Liv says nothing. She's got no answers, and I can't blame her.

Suddenly, the silence between us is different, her head ducking, though she doesn’t pull away from me. All I can see is the long slope of her neck right now, teased by tendrils of honey-gold hair slipping free from a messy twisted-up clip, each soft strand licking at her skin the way I want to right now.

My lips throb in time with the movement of her pulse against her throat. I already know she’d taste like sweet things and silk. Know she'd moan like a dove under me, enough to drive me bat-fuck mad.

But I also know she’s hiding something, too. She knows more than she lets on.

Because Liv Holly is as transparent as a window in her emotions, and her silence says there’s something she doesn’t want to tell me, but she doesn’t know how to get around it.

Finally, she whispers, “I’ll ask her about it later. Promise.”

“Later?”

“When I can talk to her alone.”

I nod, suddenly hopeful that we've got a prayer of figuring this out.

I can’t think of anything else to say. I should pull away, put distance between us, remind myself of the boundaries I laid down like law.

Instead I let my gaze linger, following the curving slope where her neck blends into her shoulder, tracing over the fine articulated ridges of her collarbone, slipping down to follow her pale skin over the soft, warm swell of her chest peeking up over the neck of her dress. It's just enough to flirt, to entice, to make me want to delve deeper, to discover creamy, virgin flesh.

Up this close, her skin has a subtle mottled texture. Like how a pearl looks smooth and white from far away, but when you look more closely, it’s swirls and subtle grains and beautifully random.

Hey!

Milah’s voice snaps over me like a whip, sharp-edged and biting and too damn loud as her shadow falls over us. My eyes snap up, trying to hide my irritation.

She slaps her hands on the back of Liv’s seat and the opposite facing seat hard enough to make them bounce and grins down at us. I jerk back from Liv, one last brush of her cheek against mine before we’re separated.

I tell myself I’m imagining it, that she’s flushed. I tell myself it’s not because of me that she touches the place on her jaw where our bodies connected.

Milah grins down at us just a little too widely, her eyes almost manic. “What are you two lovebirds up to over here?”

Liv tosses me an uncertain glance and a fleeting, shallow smile before glancing at Milah and standing. “Nothing,” she says, her voice low. “We were just planning a surprise for Em. Can we keep it down?”

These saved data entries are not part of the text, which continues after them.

(** What each step of a loop establishes, and no step undoes, holds after it. *)
Lemma for_each_stable {A} (G : S → Prop) (l : list A) f w u w' :
  (∀ x w u w', x ∈ l → f x w = (Val u, w') → G (work w) → G (work w')) →
  for_each l f w = (Val u, w') → G (work w) → G (work w').
Proof.
  revert w. induction l as [|x l IH]; intros w Hs H HG; simpl in H; [rewrite ret_val in H; by simplify_eq|].
  unfold mbind, Web_bind in H. destruct (f x w) as [[v|e] w1] eqn:E; [|done].
  apply (IH w1); [|done|].
  - intros y w2 v2 w3 Hy. apply Hs. by right.
  - eapply (Hs x); [by left|done|done].
Qed.
Lemma for_each_all {A} (G : A → S → Prop) (l : list A) f w u w' :
  (∀ x w u w', x ∈ l → f x w = (Val u, w') → G x (work w')) →
  (∀ x y w u w', x ∈ l → f x w = (Val u, w') → G y (work w) → G y (work w')) →
  for_each l f w = (Val u, w') → ∀ x, x ∈ l → G x (work w').
Proof.
  revert w. induction l as [|y l IH]; intros w He Hs H x Hx; [by inversion Hx|].
  simpl in H. unfold mbind, Web_bind in H.
  destruct (f y w) as [[v|e] w1] eqn:E; [|done].
  apply elem_of_cons in Hx as [->|Hx].
  - eapply (for_each_stable (G y) l f w1); [|done|].
    + intros z w2 v2 w3 Hz E2 HG. eapply (Hs z); [by right|done|done].
    + eapply (He y); [by left|done].
  - eapply (IH w1); [|..|done|done].
    + intros z w2 v2 w3 Hz. apply He. by right.
    + intros z z' w2 v2 w3 Hz. apply Hs. by right.
Qed.

(** A loop that changes each row of a list. *)
Lemma for_modify {A} `{HasTable S A} (f : A → A) (l : list (Z * A)) : ∀ w : world,
  NoDup l.*1 → (∀ p, p ∈ l → is_Some (row (A := A) (work w) p.1)) →
  ∃ t, for_each l (λ p, modify p.1 f) w =
         (Val tt, mkWorld (set_tbl t (work w)) (comm w) (outs w)) ∧
    seq t = seq (tbl (work w) : table A) ∧
    ∀ k, rows t !! k = (λ x, if bool_decide (k ∈ l.*1) then f x else x) <$> row (work w) k.
Proof.
  induction l as [|[k0 x0] l IH]; intros w Hd Hl.
  { exists (tbl (work w)). split_and!; [cbn; rewrite set_same; by destruct w|done|].
    intros k. unfold row. by destruct (rows _ !! k). }
  apply NoDup_cons in Hd as [Hk0 Hd]. cbn [fmap list_fmap fst] in Hk0, Hd.
  destruct (Hl (k0, x0)) as [x Hx]; [by left|]. cbn [fst] in Hx.
  set (w1 := mkWorld (set_tbl (tput k0 (f x) (tbl (work w))) (work w)) (comm w) (outs w)).
  destruct (IH w1) as (t & Et & Hs & Ht); [done| |].
  { intros q Hq. unfold w1. cbn [work]. rewrite row_put. case_decide; [by eexists|].
    apply Hl. by right. }
  exists t. split_and!.
  - etrans; [cbn [for_each foldr]; rewrite run_modify; cbn [fst]; rewrite Hx; exact Et|].
    unfold w1. cbn [work comm outs]. by rewrite set_twice.
  - rewrite Hs. unfold w1. cbn [work]. by rewrite tbl_set.
  - intros k. rewrite Ht. unfold w1. cbn [work]. rewrite row_put.
    destruct (decide (k0 = k)) as [<-|Hk].
    + rewrite Hx. cbn [fmap option_fmap option_map list_fmap fst].
      rewrite (bool_decide_true (k0 ∈ k0 :: _)) by by left. by rewrite bool_decide_false.
    + by rewrite (bool_decide_ext (k ∈ ((k0, x0) :: l).*1) (k ∈ l.*1)) by set_solver.
Qed.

Strange. She lies to Milah so smoothly, but telegraphs everything with me.

And there’s something significant in the way she looks back at me, even as Milah hooks her arm in hers and drags her back across the aisle, chattering all the way.

I don’t want to take my eyes off Liv, but I have to. Have to remember the lines I drew, and Liv’s not the only one who needs to stay on her side of them. But as I return my gaze to the laptop screen and the blueprints, I can’t help but wonder:

What the hell am I doing?

* * *

From the moment we step off the plane, I can sense that something’s wrong.

Milah’s personal Dassault jet touches down on a private airstrip just north of Vancouver, set in a broad field and ringed by trees. It’s nearly midnight, the sky mostly clear with a few low-hanging clouds making muted gray silhouettes against the stars. The evening air has a hint of pine instead of the ocean breeze I’m used to.

There’s a subtle tension, too.

I'm expecting an escort waiting for us, a car, but there’s no one in sight beyond the fenced exit at the end of the airfield’s service road – and from what I could hear from the cabin, the tower had gone strangely silent on our final approach.

I’m the first off the plane, overnight bag banging on my hip, James bringing up the rear, the two of us forming a protective shield. I glance over my shoulder, catching his eye.

He nods subtly. He senses it, too.

I can see danger forming the lines of his body with the same lethal, menacing smoothness as a sword sliding from its sheath. Milah starts to strut out ahead of me, her ponytail swinging, but I snap my arm out to block her path and shake my head.

“No. Stay behind me,” I murmur. “All of you, stay back.”

“Emily,” James says softly, a steely note of command in his refined voice. “Please hand me your bag.”

Em frowns curiously and slings her backpack down to pass it over. “Why?”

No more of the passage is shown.